Members of the church agree to submit any legal dispute with the church for mediation before a mutually agreed-upon mediator, or if none can be agreed upon, one selected by Peacemaker Ministries. Lawsuits between believers, or threats of lawsuits between believers, are a matter of grave concern for the church, are contrary to biblical and church teaching, and mediation is an effort to resolve disputes in a biblical fashion. (1 Cor 6: 1-7.)
Mediation will be governed by the Rules of Procedure for Christian Conciliation of the Institute for Christian Conciliation (ICC Rules), unless modified as stipulated by the parties. http://www.peacemaker.net/site/c.nuIWL7MOJtE/b.5335917/k.D8A2/Rules_of_Procedure.htm to access the ICC Rules.)
In particular, subject to the more detailed provisions of the ICC Rules, mediator(s) will attempt to assist us in reaching a voluntary settlement of any disputes through mediation.
The confidentiality of the mediation process will be protected and these matters will not be discussed with people who do not have a necessary interest in them.
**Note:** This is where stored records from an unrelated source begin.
Lemma keyword_of_fix stamp e config p f k :
  generateFixForError stamp e config p = Ok (Some f) →
  get e "keyword" = VStr k →
  fix_error f = e
  ∧ (∃ s, p = VStr s ∧ fix_path f = s)
  ∧ is_nullish (get e "params") = false.
Proof.
  intros Hg Hk.
  pose proof (generateFixForError_Some _ _ _ _ _ Hg)
    as (He & Hp & Herr & k' & Hk' & Hin).
  split_and!; [done | done |].
  destruct (is_nullish (get e "params")) eqn:Hn; [|done]. exfalso.
  destruct Hp as (s & -> & _).
  unfold generateFixForError, param in Hg.
  rewrite (getP_ok e "keyword"), Hk' in Hg by done.
  rewrite !(getP_ok e "params") in Hg by done.
  apply list_elem_of_In in Hin. simpl in Hin.
  repeat destruct Hin as [<-|Hin]; simpl in Hg; try done;
    repeat (rewrite getP_nullish in Hg by done; simpl in Hg); try done;
    by destruct (navigate config (pathParts s)).
Qed.

Lemma num_ltb_nat a b : num_ltb (num_of_nat a) (num_of_nat b) = (a <? b).
Proof.
  unfold num_ltb, num_of_nat. simpl. rewrite !Z.mul_1_r.
  destruct (a <? b) eqn:E.
  - apply Nat.ltb_lt in E. apply Z.ltb_lt. lia.
  - apply Nat.ltb_ge in E. apply Z.ltb_ge. lia.
Qed.

Lemma clamp_end_nat len l relative :
  clamp_end len (VNum (num_of_nat l)) relative = l `min` len.
Proof.
  unfold clamp_end, num_of_nat. simpl. rewrite Z.mul_1_r.
  destruct (Z.of_nat l <? 0)%Z eqn:E; [apply Z.ltb_lt in E; lia|]. lia.
Qed.

Lemma length_substring n s :
  n ≤ String.length s → String.length (String.substring 0 n s) = n.
Proof.
  revert s. induction n as [|n IH]; intros [|c s]; simpl; try done; try lia.
  intros H. rewrite IH by lia. done.
Qed.

(** The fix of a [minimum] or [maximum] error. *)
Lemma bound_fix stamp e config s f k :
  get e "keyword" = VStr k → k = "minimum" ∨ k = "maximum" →
  generateFixForError stamp e config (VStr s) = Ok (Some f) →
  is_nullish e = false ∧ is_nullish (get e "params") = false
  ∧ sg_operation (fix_suggestion f) = OpReplace
  ∧ sg_path (fix_suggestion f) = s
  ∧ sg_value (fix_suggestion f) = get (get e "params") "limit"
  ∧ ∃ n, navigate config (pathParts s) = VNum n.
Proof.
  intros Hk Hor Hg.
  destruct (keyword_of_fix _ _ _ _ _ _ Hg Hk) as (_ & _ & Hp).
  pose proof (keyword_not_nullish _ _ Hk) as He.
  unfold generateFixForError in Hg. rewrite getP_ok, Hk in Hg by done.
  simpl in Hg.
  destruct Hor as [-> | ->]; simpl in Hg;
    (destruct (navigate config (pathParts s)) as [| | |n| | |]; try done);
    rewrite param_ok in Hg by done; simpl in Hg;
    (destruct (num_ltb _ _); [|done]);
    unfold mkFix in Hg; simplify_eq/=; eauto 10.
Qed.

(** Once the limit is what the document has, there is nothing to
    fix. *)
Lemma bound_settled stamp e config s k :
  get e "keyword" = VStr k → k = "minimum" ∨ k = "maximum" →
  is_nullish (get e "params") = false →
  navigate config (pathParts s) = get (get e "params") "limit" →
  generateFixForError stamp e config (VStr s) = Ok None.
Proof.
  intros Hk Hor Hp Hnav.
  pose proof (keyword_not_nullish _ _ Hk) as He.
  unfold generateFixForError. rewrite getP_ok, Hk by done. simpl.
  rewrite Hnav.
  destruct Hor as [-> | ->]; simpl;
    (destruct (get (get e "params") "limit") as [| | |n| | |] eqn:El;
       try done);
    rewrite param_ok by done; simpl; rewrite El; simpl;
    by rewrite num_ltb_irrefl.
Qed.

(** X14: applying the fix of a [minimum] or [maximum] error settles
    the error: for a path with at least one segment, the final one not
    being [length], the edit never throws, the document then has the
    limit at the path, and the same error on the edited document yields
    no fix. *)
Theorem bound_fix_settles stamp stamp' e D s f k :
  is_json D = true →
  get e "keyword" = VStr k → k = "minimum" ∨ k = "maximum" →
  generateFixForError stamp e D (VStr s) = Ok (Some f) →
  pathParts s ≠ [] →
  lastPart (pathParts s) ≠ "length" →
  ∃ r, applyFix D f = Ok r
       ∧ getNestedValue r (pathParts s) = get (get e "params") "limit"
       ∧ generateFixForError stamp' e r (VStr s) = Ok None.
Proof.
  intros HD Hk Hor Hg Hne Hlen.
  destruct (bound_fix _ _ _ _ _ _ Hk Hor Hg)
    as (He & Hp & Hop & Hpath & Hval & n & Hnav).
  rewrite navigate_getNestedValue in Hnav.
  destruct (applyFix_assigns D f HD) as (r & Hr & _ & Hread).
  { by rewrite Hop. }
  { by rewrite Hpath. }
  { rewrite Hpath. apply present_settable; rewrite <-parts_snoc by done.
    - by rewrite Hnav.
    - done. }
  rewrite Hpath, Hval in Hread.
  exists r. split_and!; [done | done |].
  eapply bound_settled; [done | done | done |].
  by rewrite navigate_getNestedValue.
Qed.

Lemma bound_fix_settles_witness :
  ∃ f,
    generateFixForError (sample_clock 0) (limit_error "maximum" "/x" 5) doc_x
      (VStr "/x") = Ok (Some f)
    ∧ ∃ r, applyFix doc_x f = Ok r
         ∧ getNestedValue r ["x"] = num 5
         ∧ generateFixForError (sample_clock 1)
             (limit_error "maximum" "/x" 5) r (VStr "/x") = Ok None.
Proof.
  eexists. split; [vm_compute; reflexivity|].
  apply (bound_fix_settles (sample_clock 0) (sample_clock 1)
           (limit_error "maximum" "/x" 5) doc_x "/x" _ "maximum").
  - reflexivity.
  - reflexivity.
  - by right.
  - vm_compute. reflexivity.
  - discriminate.
  - discriminate.
Defined.

(** The fix of a [maxLength] error whose limit is a natural number. *)
Lemma maxLength_fix stamp e config s f l :
  get e "keyword" = VStr "maxLength" →
  get (get e "params") "limit" = VNum (num_of_nat l) →
  generateFixForError stamp e config (VStr s) = Ok (Some f) →
  sg_operation (fix_suggestion f) = OpReplace
  ∧ sg_path (fix_suggestion f) = s
  ∧ ∃ str, navigate config (pathParts s) = VStr str
           ∧ l < String.length str
           ∧ sg_value (fix_suggestion f) = VStr (String.substring 0 l str).
Proof.
  intros Hk Hl Hg.
  destruct (keyword_of_fix _ _ _ _ _ _ Hg Hk) as (_ & _ & Hp).
  pose proof (keyword_not_nullish _ _ Hk) as He.
  unfold generateFixForError in Hg. rewrite getP_ok, Hk in Hg by done.
  simpl in Hg.
  destruct (navigate config (pathParts s)) as [| | | |str| |]; try done.
  rewrite param_ok in Hg by done. simpl in Hg. rewrite Hl in Hg.
  unfold substring0 in Hg. rewrite clamp_end_nat in Hg.
  change (ToNumber (VNum (num_of_nat l))) with (num_of_nat l) in Hg.
  rewrite num_ltb_nat in Hg.
  destruct (l <? String.length str) eqn:Hlt; [|done].
  apply Nat.ltb_lt in Hlt. rewrite Nat.min_l in Hg by lia.
  unfold mkFix in Hg. simplify_eq/=. eauto 10.
Qed.

Lemma maxLength_settled stamp e config s l str :
  get e "keyword" = VStr "maxLength" →
  is_nullish (get e "params") = false →
  get (get e "params") "limit" = VNum (num_of_nat l) →
  navigate config (pathParts s) = VStr str → String.length str ≤ l →
  generateFixForError stamp e config (VStr s) = Ok None.
Proof.
  intros Hk Hp Hl Hnav Hle.
  pose proof (keyword_not_nullish _ _ Hk) as He.
  unfold generateFixForError. rewrite getP_ok, Hk by done. simpl.
  rewrite Hnav, param_ok by done. simpl. rewrite Hl.
  change (ToNumber (VNum (num_of_nat l))) with (num_of_nat l).
  rewrite num_ltb_nat. by rewrite (proj2 (Nat.ltb_ge _ _)) by lia.
Qed.

(** X15: applying the fix of a [maxLength] error whose limit is a
    natural number [l] settles the error: the string at the path, which
    is longer than [l], becomes its first [l] characters, the edit never
    throws, and the same error on the edited document yields no fix. *)
Theorem maxLength_fix_settles stamp stamp' e D s f l :
  is_json D = true →
  get e "keyword" = VStr "maxLength" →
  get (get e "params") "limit" = VNum (num_of_nat l) →
  generateFixForError stamp e D (VStr s) = Ok (Some f) →
  pathParts s ≠ [] →
  ∃ r str,
    getNestedValue D (pathParts s) = VStr str ∧ l < String.length str
    ∧ applyFix D f = Ok r
    ∧ getNestedValue r (pathParts s) = VStr (String.substring 0 l str)
    ∧ String.length (String.substring 0 l str) = l
    ∧ generateFixForError stamp' e r (VStr s) = Ok None.
Proof.
  intros HD Hk Hl Hg Hne.
  destruct (keyword_of_fix _ _ _ _ _ _ Hg Hk) as (_ & _ & Hp).
  destruct (maxLength_fix _ _ _ _ _ _ Hk Hl Hg)
    as (Hop & Hpath & str & Hnav & Hlt & Hval).
  rewrite navigate_getNestedValue in Hnav.
  destruct (applyFix_assigns D f HD) as (r & Hr & _ & Hread).
  { by rewrite Hop. }
  { by rewrite Hpath. }
  { rewrite Hpath. apply present_settable; rewrite <-parts_snoc by done.
    - by rewrite Hnav.
    - intros _ n. by rewrite Hnav. }
  rewrite Hpath, Hval in Hread.
  pose proof (length_substring l str ltac:(lia)) as Hlen.
  exists r, str. split_and!; try done.
  apply (maxLength_settled stamp' e r s l (String.substring 0 l str));
    [done | done | done | by rewrite navigate_getNestedValue | lia].
Qed.

Lemma maxLength_fix_settles_witness :
  ∃ f,
    generateFixForError (sample_clock 0) (limit_error "maxLength" "/s" 3)
      doc_s (VStr "/s") = Ok (Some f)
    ∧ ∃ r str,
        getNestedValue doc_s ["s"] = VStr str ∧ 3 < String.length str
        ∧ applyFix doc_s f = Ok r
        ∧ getNestedValue r ["s"] = VStr (String.substring 0 3 str)
        ∧ String.length (String.substring 0 3 str) = 3
        ∧ generateFixForError (sample_clock 1)
            (limit_error "maxLength" "/s" 3) r (VStr "/s") = Ok None.
Proof.
  eexists. split; [vm_compute; reflexivity|].
  apply (maxLength_fix_settles (sample_clock 0) (sample_clock 1)
           (limit_error "maxLength" "/s" 3) doc_s "/s" _ 3).
  - reflexivity.
  - reflexivity.
  - reflexivity.
  - vm_compute. reflexivity.
  - discriminate.
Defined.

(** The fix of a [maxItems] error whose limit is a natural number. *)
Lemma maxItems_fix stamp e config s f l :
  get e "keyword" = VStr "maxItems" →
  get (get e "params") "limit" = VNum (num_of_nat l) →
  generateFixForError stamp e config (VStr s) = Ok (Some f) →
  sg_operation (fix_suggestion f) = OpReplace
  ∧ sg_path (fix_suggestion f) = s
  ∧ ∃ xs ps, navigate config (pathParts s) = VArr xs ps
             ∧ l < length xs
             ∧ sg_value (fix_suggestion f) = arr (take l xs).
Proof.
  intros Hk Hl Hg.
  destruct (keyword_of_fix _ _ _ _ _ _ Hg Hk) as (_ & _ & Hp).
  pose proof (keyword_not_nullish _ _ Hk) as He.
  unfold generateFixForError in Hg. rewrite getP_ok, Hk in Hg by done.
  simpl in Hg.
  destruct (navigate config (pathParts s)) as [| | | | |xs ps|]; try done.
  rewrite param_ok in Hg by done. simpl in Hg. rewrite Hl in Hg.
  unfold slice0 in Hg. rewrite clamp_end_nat in Hg.
  change (ToNumber (VNum (num_of_nat l))) with (num_of_nat l) in Hg.
  rewrite num_ltb_nat in Hg.
  destruct (l <? length xs) eqn:Hlt; [|done].
  apply Nat.ltb_lt in Hlt. rewrite Nat.min_l in Hg by lia.
  unfold mkFix in Hg. simplify_eq/=. eauto 10.
Qed.

Lemma maxItems_settled stamp e config s l xs ps :
  get e "keyword" = VStr "maxItems" →
  is_nullish (get e "params") = false →
  get (get e "params") "limit" = VNum (num_of_nat l) →
  navigate config (pathParts s) = VArr xs ps → length xs ≤ l →
  generateFixForError stamp e config (VStr s) = Ok None.
Proof.
  intros Hk Hp Hl Hnav Hle.
  pose proof (keyword_not_nullish _ _ Hk) as He.
  unfold generateFixForError. rewrite getP_ok, Hk by done. simpl.
  rewrite Hnav, param_ok by done. simpl. rewrite Hl.
  change (ToNumber (VNum (num_of_nat l))) with (num_of_nat l).
  rewrite num_ltb_nat. by rewrite (proj2 (Nat.ltb_ge _ _)) by lia.
Qed.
If settlement can be agreed upon, the conciliators may, at their discretion, issue an advisory opinion. Neither the opinion, nor any communications exchanged in the mediation process, will be admissible for any purpose in any subsequent legal proceeding.
Warning: Keep your eyes peeled for new initiative in your membership contract in which they want you to initial certain sections, etc. These special sections are there to tighten up your inability to leave or to even talk about an abusive situation. Remember, this is not to protect you whatsoever.
Church discipline can be unfair to the contractually obligated church member
However, you trust your church, right? They would never, ever discipline anything that wasn't supposed to be disciplined. Are you sure about that? Let's take a look at an actual example of what would be a righteous application of church discipline. (1Cor 5:1,2,11)
It is actually reported that there is sexual immorality among you, and of a kind that even pagans do not tolerate: A man is sleeping with his father’s wife. 2 And you are proud! (NIV_Bible Gateway)
…1 But now I am writing to you that you must not associate with anyone who claims to be a brother or sister[c] but is sexually immoral or greedy, an idolater or slanderer, a drunkard or swindler.
It is important to understand the heinous nature of this situation. Not only was incest going on but the church was proud of it. In other words, this sin was affecting the whole church. Look at the other sin discussed- drunkenness, swindlers, idolater. These sins are over the top and can destroy a church.
How many churches do you know that have allowed people in the church to pitch multi level or insurance marketing schemes only to see many people lose enormous amounts of money? Idolatry means the worship of another god and that was the recurring sin of Israel in the Old Testament
It also mentions the word slanderer. Pastors loooooove to scream slander from the pulpit when someone criticizes something going on in the church or with a pastor/leader. That is NOT what the word means. Slander means to lie deliberately lie in order to cause harm to another person's reputation. I wrote a post about this: Slander or an Inconvenient Truth. This is important as I come to another main point.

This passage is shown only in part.